Existe un extraordinario recurso social e individual que habitualmente no tenemos en cuenta y que despilfarramos. Los griegos le tenían un gran respeto y lo consideraban una manifestación divina: el entusiasmo. El entusiasmo es energía, empuje y fe. Es una fuerza de tracción que tiende hacia lo que está en lo alto, hacia lo que tiene valor. Una potencia que impele a ir más allá de sí mismo.
En la vida social, política y religiosa, hay momentos creativos en los cuales, en el transcurso de pocos meses o de pocos años, se crean nuevas formaciones sociales que luego persisten en el tiempo, y pueden tener una enorme influencia en la historia. Pensemos en el nacimiento del budismo, del cristianismo, del islam o de los partidos socialistas. Sólo durante esos estados fluidos se pueden edificar nuevas estructuras políticas o religiosas. La gente se comporta como una masa de metal incandescente. Echada en un molde asume esa forma y la conserva. Los grandes constructores de imperios y de partidos han sabido aprovechar este momento mágico.
Lo mismo ocurre en nuestra vida individual. Hay períodos en los que nuestras capacidades se multiplican. Animados por una fuerza extraordinaria, los obstáculos no nos espantan, es más, nos refuerzan. Cuando estamos enamorados, cuando descubrimos una nueva fe política o religiosa somos capaces de romper con el pasado, de abandonar nuestras costumbres y nuestras mezquindades. Podemos fundirnos con el otro, o los otros, recomenzar desde el principio. Es en esos momentos cuando debemos construir. Porque luego, acabado el entusiasmo, volvemos a ser perezosos, puntillosos y prudentes.
El entusiasmo es una cualidad de los jóvenes porque son capaces de creer y de arriesgarse. Porque precisan un ideal y una fe. Los adultos, y aún más los ancianos, a menudo están decepcionados y amargados. Son pocos los que conservan la capacidad de renacer y renovarse. Por eso, con su potencial de energía creativa los jóvenes son un recurso de la sociedad.
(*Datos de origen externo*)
(** With the breaker open the page is reported as refreshed and nothing
    is sent. *)
Lemma refresh_stale_content_counts_witness :
  exists w',
    refresh_stale_content "token" "collection" "https://equipflow.co"
      "2026-01-15" (fun _ => true) tripped_world [stale_sample]
    = Some (w', [Some "excavator financing"])
    /\ cms_calls w' = [].
Proof.
  destruct (refresh_stale_content "token" "collection" "https://equipflow.co"
              "2026-01-15" (fun _ => true) tripped_world [stale_sample])
    as [[w' pages]|] eqn:E; [|vm_compute in E; discriminate].
  destruct (refresh_stale_content_counts _ _ _ _ _ _ _ _ _ E)
    as (_ & calls & Hcalls & Hle).
  assert (Hpages : pages = [Some "excavator financing"]).
  { vm_compute in E. injection E as _ <-. reflexivity. }
  assert (Hnone : cms_calls w' = []).
  { vm_compute in E. injection E as <- _. reflexivity. }
  exists w'. subst pages. split; [reflexivity|exact Hnone].
Defined.

(** ** One process per page *)

Section PublishOnlyFacts.

Variables token collection site : string.
Variable ready : Node.t -> bool.

Let command := publish_command token collection site ready.
Let script := publish_only token collection site ready.

(** What a [publish] command keeps, whatever its outcome: the rows stay
    complete, the kill switch is not touched, and one request more was
    sent when the row was complete. *)
Lemma publish_command_step w node_id cms :
  Text.truthy token = true -> Text.truthy collection = true ->
  check_kill_switch w = true ->
  (forall m, ready m = true) ->
  (exists n, single_node node_id w = Some n /\ publish_errors n = []) ->
  exists w' r call,
    command w node_id cms = Some (w', r)
    /\ pub_error r <> Some (PubMessage "Circuit breaker open")
    /\ cms_calls w' = (cms_calls w ++ [call])%list
    /\ check_kill_switch w' = true
    /\ forall i, (exists n, single_node i w = Some n /\ publish_errors n = []) ->
                 exists n', single_node i w' = Some n' /\ publish_errors n' = [].
Proof.
  intros Ht Hc Hk Hready (n & Hn & Hv).
  unfold command, publish_command, publish_to_webflow.
  rewrite Ht, Hc. cbn [negb orb].
  change (check_kill_switch (with_circuit_breaker new_breaker w))
    with (check_kill_switch w).
  rewrite Hk. cbn [negb].
  change (single_node node_id (with_circuit_breaker new_breaker w))
    with (single_node node_id w).
  rewrite Hn, Hv, Hready. cbn [negb].
  destruct cms as [|code id text];
    [|destruct ((code =? 200)%Z || (code =? 201)%Z || (code =? 202)%Z)].
  - do 3 eexists. split; [reflexivity|]. split; [discriminate|].
    split; [reflexivity|]. split; [exact Hk|]. intros i Hi. exact Hi.
  - do 3 eexists. split; [reflexivity|]. split; [discriminate|].
    split; [reflexivity|]. split; [exact Hk|].
    intros i (m & Hm & Hvm).
    match goal with
    | |- context [update_node node_id ?f ?w0] =>
        pose proof (single_node_update_any i node_id f w0 (fun _ => eq_refl)) as Hu
    end.
    change (single_node i (with_cms_calls _ (with_circuit_breaker new_breaker w)))
      with (single_node i w) in Hu.
    rewrite Hm in Hu. cbn [option_map] in Hu.
    eexists. split; [exact Hu|].
    destruct (Node.id m =? node_id); exact Hvm.
  - do 3 eexists. split; [reflexivity|]. split; [discriminate|].
    split; [reflexivity|]. split; [exact Hk|]. intros i Hi. exact Hi.
Qed.
(** * Verification of the wpiformat style tasks [stdlib.py] and [clangtidy.py]

    The development embeds the two Python tasks as Rocq functions:

    - [Stdlib.run] (the header/symbol migration engine) with its helper
      [Stdlib.func_substitute] and the [Header] rule objects, including the
      regular expressions they compile;
    - [ClangTidy.__init__] (the arguments of the analyzer) and
      [ClangTidy.run_standalone] (the analyzer wrapper): the command line
      that is run, and the filters from the point where the subprocess
      output is available as a string.

    A Python [str] is a sequence of code points; it is modelled as a list of
    code points of type [N]. *)

From Stdlib Require Import String Ascii List NArith ZArith Arith Bool Lia.
Import ListNotations.

(** ** Text *)

Definition char := N.
Definition text := list char.

(** [str "abc"] is the text of a Python string literal. *)
Fixpoint str (s : string) : text :=
  match s with
  | EmptyString => []
  | String a s' => N_of_ascii a :: str s'
  end.

Arguments str s%_string.

Definition char_eqb (a b : char) : bool := N.eqb a b.

Fixpoint text_eqb (a b : text) : bool :=
  match a, b with
  | [], [] => true
  | x :: a', y :: b' => char_eqb x y && text_eqb a' b'
  | _, _ => false
  end.

(** [starts_with p s]: [s.startswith(p)]. *)
Fixpoint starts_with (p s : text) : bool :=
  match p, s with
  | [], _ => true
  | x :: p', y :: s' => char_eqb x y && starts_with p' s'
  | _ :: _, [] => false
  end.

(** [contains p s]: the Python test [p in s]. *)
Fixpoint contains (p s : text) : bool :=
  starts_with p s ||
  match s with
  | [] => false
  | _ :: s' => contains p s'
  end.

(** [s[a:b]] for [0 <= a], [0 <= b]. *)
Definition slice (s : text) (a b : nat) : text := firstn (b - a) (skipn a s).

(** ** Regular expressions

    The fragment of Python's [re] syntax that the header table uses, with
    the backtracking semantics of [re]: alternatives are tried from left to
    right, [?], [*] and [+] are greedy. Repetition is only ever applied to a
    character class in the patterns of the table. *)

Inductive regex : Type :=
| Lit (s : text)
| Cls (p : char -> bool)
| Cat (r1 r2 : regex)
| Alt (r1 r2 : regex)
| Opt (r : regex)
| StarCls (p : char -> bool)
| PlusCls (p : char -> bool).

Section Matcher.
Variable A : Type.

Fixpoint drop_prefix (p s : text) : option text :=
  match p, s with
  | [], _ => Some s
  | x :: p', y :: s' => if char_eqb x y then drop_prefix p' s' else None
  | _ :: _, [] => None
  end.

(** Greedy repetition of a class: take one more character first, fall back
    to stopping here when the continuation fails. *)
Fixpoint star_cls (p : char -> bool) (s : text) (k : text -> option A)
  : option A :=
  match s with
  | c :: s' =>
      if p c then
        match star_cls p s' k with
        | Some x => Some x
        | None => k s
        end
      else k s
  | [] => k s
  end.

(** [rmatch r s k]: match [r] at the beginning of [s]; [k] receives the
    text that remains after the match and may reject it, which makes the
    matcher backtrack into [r]. *)
Fixpoint rmatch (r : regex) (s : text) (k : text -> option A) : option A :=
  match r with
  | Lit l =>
      match drop_prefix l s with
      | Some s' => k s'
      | None => None
      end
  | Cls p =>
      match s with
      | c :: s' => if p c then k s' else None
      | [] => None
      end
  | Cat r1 r2 => rmatch r1 s (fun s1 => rmatch r2 s1 k)
  | Alt r1 r2 =>
      match rmatch r1 s k with
      | Some x => Some x
      | None => rmatch r2 s k
      end
  | Opt r1 =>
      match rmatch r1 s k with
      | Some x => Some x
      | None => k s
      end
  | StarCls p => star_cls p s k
  | PlusCls p =>
      match s with
      | c :: s' => if p c then star_cls p s' k else None
      | [] => None
      end
  end.
End Matcher.

Arguments star_cls {A} p s k.
Arguments rmatch {A} r s k.

(** A pattern of the shape [pre (grp) post] with one capturing group.
    [match_suffixes] matches at the beginning of [s] and yields what is left
    of [s] at the beginning and at the end of the group; the result of
    [match_here] is the pair [(start(1), end(1))], relative to the
    beginning of [s]. *)
Record pattern : Type := Pattern {
  pat_pre : regex;
  pat_grp : regex;
  pat_post : regex
}.

Definition match_suffixes (p : pattern) (s : text) : option (text * text) :=
  rmatch (pat_pre p) s (fun s1 =>
    rmatch (pat_grp p) s1 (fun s2 =>
      rmatch (pat_post p) s2 (fun _ => Some (s1, s2)))).

Definition match_here (p : pattern) (s : text) : option (nat * nat) :=
  match match_suffixes p s with
  | Some (s1, s2) => Some (length s - length s1, length s - length s2)
  | None => None
  end.

(** [search_suffix p s i]: leftmost match of [p] in [s], where [s] begins at
    index [i] of the subject. The result is [(start(1), end(1))] in subject
    coordinates. *)
Fixpoint search_suffix (p : pattern) (s : text) (i : nat)
  : option (nat * nat) :=
  match match_here p s with
  | Some (a, b) => Some (i + a, i + b)
  | None =>
      match s with
      | [] => None
      | _ :: s' => search_suffix p s' (S i)
      end
  end.

(** [regex.search(lines, pos)] *)
Definition search (p : pattern) (lines : text) (pos : nat)
  : option (nat * nat) :=
  search_suffix p (skipn pos lines) pos.

(** Alternation of a list of regexes, [ "|".join(rs) ]. *)
Fixpoint alt_join (r : regex) (rs : list regex) : regex :=
  match rs with
  | [] => r
  | r' :: rs' => Alt r (alt_join r' rs')
  end.

Definition chr (a : ascii) : char := N_of_ascii a.
Arguments chr a%_char.
Definition is_char (a : ascii) : char -> bool := char_eqb (chr a).
Arguments is_char a%_char.
Definition lit (s : string) : regex := Lit (str s).
Arguments lit s%_string.

(** [[a-z]] and [[a-z0-9]] *)
Definition is_lower (c : char) : bool := (97 <=? c)%N && (c <=? 122)%N.
Definition is_digit (c : char) : bool := (48 <=? c)%N && (c <=? 57)%N.
Definition is_lower_digit (c : char) : bool := is_lower c || is_digit c.

(** [regex.sub(repl, s)] for a pattern [(?<=B) pre (grp) (?=post)] whose
    lookbehind [B] is one character wide: the non-overlapping matches are
    replaced from left to right. [prev] is the character before the
    current position of the subject, [skip] the number of characters that
    still belong to the last match. The match spans [pre] and the group;
    [post] is a lookahead and consumes nothing. *)
Section Sub.
Variable lookbehind : option char -> bool.
Variable p : pattern.
Variable repl : text -> text.

Definition match_at (prev : option char) (s : text) : option (nat * nat) :=
  if lookbehind prev then match_here p s else None.

Fixpoint sub_go (prev : option char) (skip : nat) (s : text) : text :=
  match s with
  | [] =>
      match skip, match_at prev [] with
      | 0, Some (a, b) => repl (slice [] a b)
      | _, _ => []
      end
  | c :: t =>
      match skip with
      | S k => sub_go (Some c) k t
      | 0 =>
          match match_at prev s with
          | Some (a, b) =>
              repl (slice s a b) ++
              match b with
              | 0 => c :: sub_go (Some c) 0 t
              | S k => sub_go (Some c) k t
              end
          | None => c :: sub_go (Some c) 0 t
          end
      end
  end.

Definition re_sub (s : text) : text := sub_go None 0 s.
End Sub.

(** [s.replace(old, new)]: the non-overlapping occurrences of [old] are
    replaced from left to right. *)
Fixpoint replace_go (old new : text) (skip : nat) (s : text) : text :=
  match s with
  | [] => match old with [] => new | _ => [] end
  | c :: t =>
      match skip with
      | S k => replace_go old new k t
      | 0 =>
          if starts_with old s
          then new ++
               match old with
               | [] => c :: replace_go old new 0 t
               | _ :: old' => replace_go old new (length old') t
               end
          else c :: replace_go old new 0 t
      end
  end.

Definition replace (old new s : text) : text := replace_go old new 0 s.

(** ** The header rules ([class Header]) *)

Record Header : Type := mkHeader {
  name : text;
  func_names : list text;
  type_regexes : list regex;
  add_prefix : bool
}.

(** [self.prefix] *)
Definition prefix (h : Header) : text :=
  if add_prefix h then str "std::" else str "".

(** The local [regex_prefix] of [Header.__init__]. *)
Definition regex_prefix (h : Header) : text :=
  if add_prefix h then str "" else str "std::".

(** [self.func_regex]. The guard [func_names != []] compares a set with a
    list, which are never equal in Python, so the expression is compiled
    for every header, also for an empty set of names. *)
Definition func_pattern (h : Header) : pattern :=
  {| pat_pre := Cat (Alt (lit " ") (Alt (lit ",") (lit "(")))
                    (Lit (regex_prefix h));
     pat_grp := Cat (Cls is_lower) (StarCls is_lower_digit);
     pat_post := lit "(" |}.

Definition func_regex (h : Header) : option pattern := Some (func_pattern h).

(** The lookahead [(?=\)|,|;| |\*+)] and the lookbehind [(?<=\<| |,|\()]
    of [self.type_regex]. *)
Definition type_lookahead : regex :=
  Alt (lit ")") (Alt (lit ",") (Alt (lit ";") (Alt (lit " ")
      (PlusCls (is_char "*"))))).

Definition is_type_boundary (c : char) : bool :=
  is_char "<" c || is_char " " c || is_char "," c || is_char "(" c.

Definition type_lookbehind (prev : option char) : bool :=
  match prev with
  | Some c => is_type_boundary c
  | None => false
  end.

(** [self.type_regex], without its lookbehind. *)
Definition type_regex (h : Header) : option pattern :=
  match type_regexes h with
  | [] => None
  | r :: rs =>
      Some {| pat_pre := Lit (regex_prefix h);
              pat_grp := alt_join r rs;
              pat_post := type_lookahead |}
  end.

(** [self.type_sub]: [std::\g<1>] or [\g<1>]. *)
Definition type_sub (h : Header) (g1 : text) : text := prefix h ++ g1.

(** ** [Stdlib.func_substitute] *)

(** [x in header.func_names] *)
Definition mem (x : text) (names : list text) : bool :=
  existsb (text_eqb x) names.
Retrasar tanto su ingreso en el mundo laboral significa una pérdida para todos.
Pero el entusiasmo es un recurso inestable. Si no es asumido y cultivado, se desvanece. Y son muy pocos aquellos que saben mantenerlo vivo y alimentarlo. En efecto, para crear o incluso sólo conservar el entusiasmo en los demás, es preciso poseerlo. Debemos creer en lo que hacemos, en nuestra tarea, en nuestra misión. No se suscita entusiasmo calculando con el pesillo las ventajas y las desventajas.
Hace falta tener una meta, una fe. Es preciso tener confianza en los seres humanos. Y también hace falta rigor moral. Algunas personas saben suscitar entusiasmo con instrumentos demagógicos, histriónicos, en una asamblea, en una convención. Pero, al final se traicionan si no son íntimamente sinceros, si no tienen una verdadera fuerza moral, si no son portadores de valores. Se rodean de cortesanos hipócritas y construyen sobre la arena.
Por desgracia, en las escuelas, en las empresas y en las instituciones hay innumerables personas que no escatiman medios para apagar el entusiasmo y destruirlo. Personas que no tienen valores ni ideales, que sólo trabajan por el sueldo, la ganancia o el prestigio. Estos sujetos temen a los innovadores porque su empuje pone en crisis sus posiciones de poder. A menudo son tiránicos y quieren ser temidos por sus subordinados. Por eso hieren, humillan y mortifican a aquellos que son más vivaces, entusiastas y llenos de vida.
Luego están los cínicos y los funcionarios obtusos que ponen obstáculos por pereza. Por último, hay deshonestos y criminales que explotan a quien trabaja y crea algo. Éstos son los destructores de la riqueza humana y social.